• [Task to complete]: Please output, without any change, the lines of the material below from the very first through the one with "<-> List.In x acc".

[Opening Provided data section]

Lemma allTags_from (entries : list Entry) (acc : list string) (x : string) :
  List.In x
    (fold_left (fun (tags : list string) entry =>
                  (tags ++ Schema.emotions (History.tags entry)
                        ++ Schema.people (History.tags entry)
                        ++ Schema.activities (History.tags entry))%list)
               entries acc)
  <-> List.In x acc
      \/ exists entry, List.In entry entries /\ has_tag x entry = true.
Proof.
  revert acc. induction entries as [|e rest IH]; intros acc; cbn [fold_left].
  - split; [now left|]. intros [Hacc|(e & [] & _)]. exact Hacc.
  - rewrite IH. rewrite !in_app_iff. unfold has_tag at 2.
    split.
    + intros [[Hacc|Hx]|(e0 & Hin & Htag)].
      * now left.
      * right. exists e. split; [now left|]. unfold has_tag.
        rewrite !orb_true_iff, !includes_true. tauto.
      * right. exists e0. split; [now right|exact Htag].
    + intros [Hacc|(e0 & [<-|Hin] & Htag)].
      * left. now left.
      * left. right. unfold has_tag in Htag.
        rewrite !orb_true_iff, !includes_true in Htag. tauto.
      * right. exists e0. split; assumption.
Qed.

(** X20. The two filter menus list every non-empty mood, and every
    non-empty tag of any category, that occurs in some entry, each once;
    so every option of the tag menu, once selected, matches at least one
    entry. *)
Theorem filter_options (entries : list Entry) :
  List.NoDup (moodOptions entries)
  /\ List.NoDup (tagOptions entries)
  /\ (forall m, List.In m (moodOptions entries)
                <-> m <> "" /\ exists entry, List.In entry entries
                                             /\ mood entry = m)
  /\ (forall t, List.In t (tagOptions entries)
                <-> t <> "" /\ exists entry, List.In entry entries
                                             /\ has_tag t entry = true).
Proof.
  split; [apply List.NoDup_filter, set_from_NoDup|].
  split; [apply List.NoDup_filter, set_from_NoDup|]. split.
  - intros m. unfold moodOptions. rewrite options_spec, in_map_iff.
    split; intros [Hne (entry & H1 & H2)];
      (split; [exact Hne|exists entry; now split]).
  - intros t. unfold tagOptions, allTags. rewrite options_spec, allTags_from.
    cbn [List.In]. split.
    + intros [Hne [[]|Hex]]. now split.
    + intros [Hne Hex]. split; [exact Hne|now right].
Qed.

(** X21. Of the seven moods the scorer gives, the pie chart has a colour
    of its own for five; entries scored [Ecstatic] or [Very Depressed] are
    drawn in the default grey. *)
Theorem extreme_moods_drawn_grey (s : number) :
  exists hex,
    MoodSummary.cell_fill (determineMood s) = MoodSummary.Colour hex
    /\ (hex = MoodSummary.DEFAULT_COLOR
        <-> determineMood s = "Ecstatic" \/ determineMood s = "Very Depressed").
Proof.
  unfold determineMood.
  repeat match goal with
         | |- context [gt s ?c] => destruct (gt s c)
         end;
    eexists; (split; [reflexivity|]); vm_compute;
    split; intros Hx; try discriminate Hx; try tauto;
    destruct Hx as [Hx|Hx]; discriminate Hx.
Qed.

End HistoryExtras.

[Closing Provided data section]

• [Written reply]:
Lemma allTags_from (entries : list Entry) (acc : list string) (x : string) :
  List.In x
    (fold_left (fun (tags : list string) entry =>
                  (tags ++ Schema.emotions (History.tags entry)
                        ++ Schema.people (History.tags entry)
                        ++ Schema.activities (History.tags entry))%list)
               entries acc)
  <-> List.In x acc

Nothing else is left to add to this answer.